If you know me, you know that I have been working a ton as a nanny this semester. Unfortunately, the job was leaving me feeling more drained than filled, and I realized that it has been weeks since I last actually hung out with my friends or boyfriend. As a college student, my job shouldn’t be taking over my life, so my support system thankfully encouraged me to turn in my two week notice.

Delete your Snapchat.

Or Instagram. Or Twitter. Or all of the above. For me, I found that Snapchat was such a negative resource. Most of my Snapchats between friends and me consisted of us complaining about things, which just isn’t cool. So I decided to peace out of that extra source of negativity, because nobody got time for that. Yeah, I miss out on funny stories and seeing what my friends are doing, but if I really wanna know what’s going on in their lives, I need to reach out to them personally instead of waiting for them to update their Snapchat story.

Wear that yellow.

Honestly, I don’t have much to add to this. We all know that I’m obsessed with the color yellow. But my day gets at least 10x happier when I’m wearing something yellow, so I’m trying to be much more intentional about wearing my yellow items of clothing because sometimes my mood just needs a lil bit of extra sunshine.

Buy those pastel highlighters.

If it makes you happy, go for it. I found pastel highlighters in a random Buzzfeed article last week and they just came in the mail today and I am SO stoked about them. Pursue you, gf, even when it means sometimes spending money on silly little things that make you happy.

Create all the things.

Literally my biggest piece of advice. CREATE. I am the most free and at peace when I’m doing something creative, whether it be blogging or painting or crocheting or whatever. You don’t have to be good at it. It can be a complete mess. But just do it. I’m sure there’s some scientific fact somewhere that says creating makes you be a better person. And I’d back that fact up 100000%.

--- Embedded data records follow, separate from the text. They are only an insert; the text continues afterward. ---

(** * Client-side orchestration of the label checker: a shallow embedding

    The development follows the JavaScript sources of the front end:

    - [utils/compress.js]  : [Compress]   (image preprocessing)
    - [utils/api.js]       : [Scheduler]  (chunked, bounded-concurrency upload)
    - [hooks/useAnalysis]  : [Controller] (the per-job state machine)
    - [components/UploadZone] : [UploadZone] (file acceptance, CSV rows)

    Conventions.  JavaScript numbers that the code only uses as integers
    (lengths, indices, byte sizes, pixel dimensions, millisecond clock
    readings) are [Z] or [nat].  Where the code divides or multiplies
    ([Math.round (x / 1000)], [Math.round (width * scale)]) every
    operation is rounded to binary64 as in JavaScript: its exact rational
    result is computed in [Q] and then taken to the nearest double by
    [binary64].  Strings are sequences of code units below 256.
    Asynchronous code is cut at its [await] points: every synchronous
    segment is a state transformer, and the environment (network,
    browser, user, React's scheduler) chooses which segment runs next. *)

From Stdlib Require Import ZArith QArith Qround Qpower List String Ascii Bool Lia Lqa.
From stdpp Require Import gmap strings list pretty.

Local Open Scope Z_scope.

(** ** Values shared by the modules *)

(** A browser [File]: the fields the code reads. *)
Record File := mkFile {
  name : string;
  size_bytes : Z;          (* file.size *)
  type : string;           (* file.type, the declared media type *)
  lastModified : Z;
  content : string         (* the bytes, opaque to the code *)
}.

(** [Math.round]: nearest integer, ties towards +infinity. *)
Definition Math_round (x : Q) : Z := Qfloor (x + (1 # 2))%Q.

(** *** Binary64 rounding *)

(** [2 ^ e], for an exponent of either sign. *)
Definition pow2 (e : Z) : Q := (2 ^ e)%Q.

(** The exponent [l] with [2 ^ l <= x < 2 ^ (l + 1)], for [0 < x]. *)
Definition floor_log2 (x : Q) : Z :=
  let k := Z.log2 (Qnum x) - Z.log2 (Zpos (Qden x)) in
  if Qle_bool (pow2 k) x then k else k - 1.

(** The integer nearest to [x]; a tie goes to the even one. *)
Definition round_half_even (x : Q) : Z :=
  let f := Qfloor x in
  match (x - inject_Z f ?= 1 # 2)%Q with
  | Lt => f
  | Gt => f + 1
  | Eq => if Z.even f then f else f + 1
  end.

(** The double nearest to [x > 0]: a significand of 53 bits, so an
    integer from [2 ^ 52] to [2 ^ 53], times a power of two. *)
Definition binary64_pos (x : Q) : Q :=
  let e := floor_log2 x - 52 in
  (inject_Z (round_half_even (x / pow2 e)) * pow2 e)%Q.

(** The value of a JavaScript arithmetic operation whose exact result is
    [x]: round to nearest, ties to even.  The range of the exponent is
    not part of the model: the numbers of this program are integers below
    [2 ^ 53], quotients of two of them and products with such a
    quotient, all far from overflow and from the subnormal range. *)
Definition binary64 (x : Q) : Q :=
  match Qnum x with
  | 0 => 0%Q
  | Zpos _ => binary64_pos x
  | Zneg _ => (- binary64_pos (- x))%Q
  end.

(** ** The analysis controller ([useAnalysis]) *)

Module Controller.

Inductive AnalysisStatus := Idle | Uploading | Streaming | Complete | Error.

#[export] Instance AnalysisStatus_eq_dec : EqDecision AnalysisStatus.
Proof. solve_decision. Defined.

(** [EventSource.readyState]. *)
Inductive ReadyState := CONNECTING | OPEN | CLOSED.

#[export] Instance ReadyState_eq_dec : EqDecision ReadyState.
Proof. solve_decision. Defined.

(** The parsed [data] of a [result] or [error] stream event: the client
    index and the remaining fields, which the controller never inspects. *)
Record ResultData := mkData {
  client_index : Z;
  fields : string
}.

(** What [next.set] stores: [data] itself for a result, and
    [{ ...data, _error: true }] for an error. *)
Record ResultRecord := mkRecord {
  rec_data : ResultData;
  _error : bool
}.

Record DonePayload := mkDone {
  unmatched_csv_rows : option (list string)
}.
Lemma put_maxsize c k v : LRU.maxsize (LRU.put k v c) = LRU.maxsize c.
Proof. unfold LRU.put. destruct (LRU.lookup k (LRU.entries c)); reflexivity. Qed.

Lemma promoted_NoDup l k : NoDup (map fst l) -> NoDup (k :: map fst (LRU.remove k l)).
Proof.
  intros H. rewrite remove_keys. constructor.
  - intros Hin. apply filter_In in Hin. destruct Hin as [_ Hin].
    rewrite str_eqb_refl in Hin. discriminate.
  - apply NoDup_filter. assumption.
Qed.

Lemma get_well_formed c k : well_formed c -> well_formed (snd (LRU.get k c)).
Proof.
  intros [Hn Hl]. unfold LRU.get.
  destruct (LRU.lookup k (LRU.entries c)) as [v|] eqn:E; [|split; assumption].
  unfold LRU.keys in *. split; simpl.
  - apply promoted_NoDup. exact Hn.
  - apply remove_shorter in E. lia.
Qed.

Lemma put_well_formed c k v :
  1 <= LRU.maxsize c -> well_formed c -> well_formed (LRU.put k v c).
Proof.
  intros Hm [Hn Hl]. unfold LRU.put, well_formed, LRU.keys in *.
  destruct (LRU.lookup k (LRU.entries c)) as [v'|] eqn:E.
  - split; simpl.
    + apply promoted_NoDup. exact Hn.
    + apply remove_shorter in E. lia.
  - apply lookup_None in E. unfold LRU.full.
    destruct (Nat.leb_spec (LRU.maxsize c) (length (LRU.entries c))) as [Hf|Hf].
    + split; simpl.
      * constructor.
        -- rewrite <- removelast_map. intros Hin. apply In_removelast in Hin.
           contradiction.
        -- rewrite <- removelast_map. apply NoDup_removelast. exact Hn.
      * rewrite removelast_length. lia.
    + split; simpl.
      * constructor; assumption.
      * lia.
Qed.

Lemma run_maxsize (ops : list (LRU.op V)) c :
  LRU.maxsize (LRU.run ops c) = LRU.maxsize c.
Proof.
  revert c. induction ops as [|o ops IH]; intros c; [reflexivity|].
  change (LRU.run (o :: ops) c) with (LRU.run ops (LRU.apply o c)). rewrite IH.
  destruct o; simpl; [apply get_maxsize | apply put_maxsize].
Qed.

Lemma run_well_formed (ops : list (LRU.op V)) c :
  1 <= LRU.maxsize c -> well_formed c -> well_formed (LRU.run ops c).
Proof.
  revert c. induction ops as [|o ops IH]; intros c Hm Hw; [assumption|].
  change (LRU.run (o :: ops) c) with (LRU.run ops (LRU.apply o c)). apply IH.
  - destruct o; simpl; [rewrite get_maxsize | rewrite put_maxsize]; assumption.
  - destruct o; simpl; [apply get_well_formed | apply put_well_formed]; assumption.
Qed.
(** * The database setup runner (scripts/run_database_setup.py)

    A shallow embedding of the script: one linear sequence of I/O steps
    (credential check, client construction, two file reads, two RPC
    executions, a verification step, a summary banner), written in a small
    monad that threads the trace of observable events and carries the two
    ways a Python statement can stop the sequence: a raised exception and
    [exit(n)].

    Strings are byte strings (the UTF-8 encoding of the Python text);
    bytewise order on UTF-8 coincides with Python's code-point order. *)

From Stdlib Require Import Ascii.
From stdpp Require Import base option list strings gmap sorting pretty.

(** ** Python values the script touches *)

(** An exception object: its class name and what [str(e)] returns. Only
    subclasses of [Exception] are represented; these are the ones an
    [except Exception] clause catches. *)
Record pyexn := PyExn { exn_class : string; exn_str : string }.

(** A returned row, a dict from column names to values; the columns the
    script reads are text. *)
Abbreviation row := (gmap string string).

(** What [.execute()] returns: the rows and the optional exact count. *)
Record api_response := ApiResponse {
  data : list row;
  count : option Z
}.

Basically, PURSUE YOU. It’s only been a few days since I’ve decided to intentionally start pursuing myself again, and it’s already the best. I already feel more like me and I’m definitely falling back in love with life again. This life thing is hard, y’all, so be gentle with yourself. Give yourself time and space. Learn how to be your best self, because not only will everyone around you thank you for it, you’ll really thank yourself for it.